Several hackers and developers seem to have finally cracked the hardware security of the Nintendo Switch and thus also the security of the Nvidia SoC called Tegra X1, which serves as the basis of the console. Already in 2018, it was possible to bypass the protection of the boot ROM used via a quite trivial bug. However, even the clever patch for this problem from Nvidia and Nintendo seems to be completely overcome now.
The problem with the first hack three years ago was that the boot ROM chip cannot be patched easily. The corresponding vulnerable commands are hardcoded, so a patch against the attacks seemed rather unlikely in devices that were already sold at the time. And already before, it was possible to execute own code on the Switch and even read the console's keys.
However, as Switch hacker Plutooo now writes, a "clever guy" had pointed out a separate security chip to the manufacturers, which is present on the X1 and had not been used until then. With the update 6.2.0 for the Switch firmware, Nintendo actually used it and completely rebuilt the startup process with the help of this chip called TSEC.

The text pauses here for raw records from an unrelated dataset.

Definition dhcp_request_rx (e : environment) (p : dhcp_packet) (i : rx_info) (s : dhcp_session) : dhcp_session :=
  let ip := yiaddr p in
  if decide (rx_port i <> BOOTPS_PORT) then s else
  if decide (rx_msgtype i <> 0 /\ rx_msgtype i <> DHCPACK) then s else
  if decide (rx_server_id i <> s_server s) then s else
  if decide (ip <> s_offer s) then s else
  let s := with_local ip s in
  match register_settings e DHCP_SETTINGS_NAME with
  | Err rc => dhcp_finished (Err rc) s
  | Ok _ =>
    let s := with_registered DHCP_SETTINGS_NAME p s in
    match s_proxy_offer s with
    | Some proxy_offer =>
      if decide (s_no_pxedhcp s = 0) then
        if dhcp_has_pxeopts proxy_offer then
          match register_settings e PROXYDHCP_SETTINGS_NAME with
          | Err rc => dhcp_finished (Err rc) s
          | Ok _ => dhcp_finished (Ok tt) (with_registered PROXYDHCP_SETTINGS_NAME proxy_offer s)
          end
        else dhcp_set_state e dhcp_state_proxy s
      else dhcp_finished (Ok tt) s
    | None => dhcp_finished (Ok tt) s
    end
  end.

Definition dhcp_proxy_rx (e : environment) (p : dhcp_packet) (i : rx_info) (s : dhcp_session) : dhcp_session :=
  if decide (rx_port i <> PXE_PORT) then s else
  if decide (rx_msgtype i <> DHCPOFFER /\ rx_msgtype i <> DHCPACK) then s else
  if decide (rx_pseudo_id i <> s_proxy_server s) then s else
  if dhcp_has_pxeopts p then
    match register_settings e PROXYDHCP_SETTINGS_NAME with
    | Err rc => dhcp_finished (Err rc) s
    | Ok _ => dhcp_finished (Ok tt) (with_registered PROXYDHCP_SETTINGS_NAME p s)
    end
  else s.

(** A list of addresses ends at the first zero. *)
Fixpoint accept_loop (accept : list Z) (bs : Z) : bool :=
  match accept with
  | [] => false
  | a :: accept => if decide (a = 0) then false else if decide (a = bs) then true else accept_loop accept bs
  end.

Definition dhcp_pxebs_accept (s : dhcp_session) (bs : Z) : bool :=
  match s_pxe_accept s with None => true | Some accept => accept_loop accept bs end.

Definition dhcp_pxebs_rx (e : environment) (p : dhcp_packet) (i : rx_info) (s : dhcp_session) : dhcp_session :=
  let menu_item := fetch_var p DHCP_PXE_BOOT_MENU_ITEM 4 in
  if decide (rx_port i <> BOOTPS_PORT /\ rx_port i <> PXE_PORT) then s else
  if decide (rx_msgtype i <> DHCPACK) then s else
  if decide (take 2 menu_item <> s_pxe_type s) then s else
  if dhcp_pxebs_accept s (rx_pseudo_id i) then
    match register_settings e PXEBS_SETTINGS_NAME with
    | Err rc => dhcp_finished (Err rc) s
    | Ok _ => dhcp_finished (Ok tt) (with_registered PXEBS_SETTINGS_NAME p s)
    end
  else s.

Definition dhcp_rx (e : environment) (p : dhcp_packet) (i : rx_info) (s : dhcp_session) : dhcp_session :=
  match s_state s with
  | dhcp_state_discover => dhcp_discovery_rx e p i s
  | dhcp_state_request => dhcp_request_rx e p i s
  | dhcp_state_proxy => dhcp_proxy_rx e p i s
  | dhcp_state_pxebs => dhcp_pxebs_rx e p i s
  end.

(** ** Packet construction *)

Section packets.
Context (netdev : net_device) (arch : Z) (ndi : Z * Z * Z).

(** [dhcp_op], for the message types that a client sends. *)
Definition dhcp_op (msgtype : Z) : Z :=
  if decide (msgtype = DHCPOFFER \/ msgtype = DHCPACK \/ msgtype = 6) then BOOTP_REPLY else BOOTP_REQUEST.

Definition digit (v k : Z) : Z := 48 + (v / k) `mod` 10.
Definition DHCP_VENDOR_PXECLIENT : list Z :=
  PXEClient ++ [58; 65; 114; 99; 104; 58] ++ [digit arch 10000; digit arch 1000; digit arch 100; digit arch 10; digit arch 1] ++
  [58; 85; 78; 68; 73; 58] ++ [digit ndi.1.2 100; digit ndi.1.2 10; digit ndi.1.2 1; digit ndi.2 100; digit ndi.2 10; digit ndi.2 1].

(** The raw options are those of [dhcp_request_items], with an end marker. *)
Definition dhcp_request_items : list item :=
  [Opt DHCP_MESSAGE_TYPE [0]; Opt 57 (be16 (1500 - 20 - 8)); Opt 93 (be16 arch); Opt 94 [ndi.1.1; ndi.1.2; ndi.2];
   Opt DHCP_VENDOR_CLASS_ID DHCP_VENDOR_PXECLIENT; Opt 77 [105; 80; 88; 69];
   Opt 55 [1; 3; 6; 7; 12; 15; 17; 26; DHCP_VENDOR_ENCAP; DHCP_VENDOR_CLASS_ID; DHCP_TFTP_SERVER_NAME; DHCP_BOOTFILE_NAME; 119;
           128; 129; 130; 131; 132; 133; 134; 135; DHCP_EB_ENCAP; 203]].
Definition dhcp_request_options_data : list Z := encode_items dhcp_request_items ++ [DHCP_END].

(** The packet is built in a buffer of [max_len] bytes. *)
Definition dhcp_create_packet (e : environment) (msgtype xid : Z) (opts : list Z) (data : mem) (max_len : Z) : result unit * dhcp_packet :=
  if decide (max_len < HDR_OPTIONS + Z.of_nat (length opts)) then (Err ENOSPC, DhcpPacket data (DhcpOptions data 0 0)) else
  let m := memset data 0 0 max_len in
  let m := memcpy m HDR_XID (be32 xid) in
  let m := memcpy m HDR_MAGIC (be32 DHCP_MAGIC_COOKIE) in
  let m := mset m HDR_HTYPE (u8 (nd_ll_proto netdev)) in
  let m := mset m HDR_OP (dhcp_op msgtype) in
  let m := mset m HDR_HLEN (u8 (Z.of_nat (length (nd_ll_addr netdev)))) in
  let m := memcpy m HDR_CHADDR (nd_ll_addr netdev) in
  let m := memcpy m HDR_OPTIONS opts in
  let flags := if decide (nd_name_only netdev = true \/ ipv4_has_any_addr e = true) then BOOTP_FL_BROADCAST else 0 in
  let m := memcpy m HDR_FLAGS (be16 flags) in
  dhcppkt_store (dhcppkt_init m max_len) DHCP_MESSAGE_TYPE [msgtype].

(** Stores in sequence, up to the first that fails. *)
Fixpoint store_all (p : dhcp_packet) (l : list (Z * list Z)) : result unit * dhcp_packet :=
  match l with
  | [] => (Ok tt, p)
  | (tag, bs) :: l =>
    match dhcppkt_store p tag bs with
    | (Ok _, p) => store_all p l
    | (Err e, p) => (Err e, p)
    end
  end.

Definition uuid_mangle (uuid : list Z) : list Z :=
  rev (take 4 uuid) ++ rev (take 2 (drop 4 uuid)) ++ rev (take 2 (drop 6 uuid)) ++ drop 8 uuid.

Definition request_stores (e : environment) : list (Z * list Z) :=
  [(DHCP_EB_ENCAP, dhcp_features e); (DHCP_EB_BUS_ID, busid e); (DHCP_CLIENT_ID, u8 (nd_ll_proto netdev) :: nd_ll_addr netdev)] ++
  match client_uuid e with Some uuid => [(DHCP_CLIENT_UUID, DHCP_CLIENT_UUID_TYPE :: uuid_mangle uuid)] | None => [] end ++
  omap (fun '(tag, value) => (fun raw => (tag, raw)) <$> value) (request_settings e).

Definition with_hdr (p : dhcp_packet) (offset : Z) (bs : list Z) : dhcp_packet := DhcpPacket (memcpy (dhcphdr p) offset bs) (options p).

Definition dhcp_create_request (e : environment) (msgtype xid ciaddr : Z) (data : mem) (max_len : Z) : result unit * dhcp_packet :=
  match dhcp_create_packet e msgtype xid dhcp_request_options_data data max_len with
  | (Err rc, p) => (Err rc, p)
  | (Ok _, p) => store_all (with_hdr p HDR_CIADDR (be32 ciaddr)) (request_stores e)
  end.

(** What the state adds to the packet, and where it is sent. *)
Definition dhcp_discovery_tx (s : dhcp_session) (p : dhcp_packet) : result (Z * Z) * dhcp_packet :=
  (Ok (INADDR_BROADCAST, BOOTPS_PORT), p).

Definition dhcp_request_tx (s : dhcp_session) (p : dhcp_packet) : result (Z * Z) * dhcp_packet :=
  match store_all p [(DHCP_SERVER_IDENTIFIER, be32 (s_server s)); (DHCP_REQUESTED_ADDRESS, be32 (s_offer s))] with
  | (Ok _, p) => (Ok (INADDR_BROADCAST, BOOTPS_PORT), p)
  | (Err rc, p) => (Err rc, p)
  end.

Definition dhcp_proxy_tx (s : dhcp_session) (p : dhcp_packet) : result (Z * Z) * dhcp_packet :=
  match dhcppkt_store p DHCP_SERVER_IDENTIFIER (be32 (s_proxy_server s)) with
  | (Ok _, p) => (Ok (s_proxy_server s, PXE_PORT), p)
  | (Err rc, p) => (Err rc, p)
  end.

"Nintendo has apparently done the impossible: A) got its secure boot back and B) introduced new key material." So the old hack was worthless with the new firmware. Unsurprisingly, the Switch hackers then turned their attention to the TSEC chip and continued to find numerous bugs, which now just probably cannot be changed for all devices sold with the chip so far. And probably not even for new devices without a major hardware revision.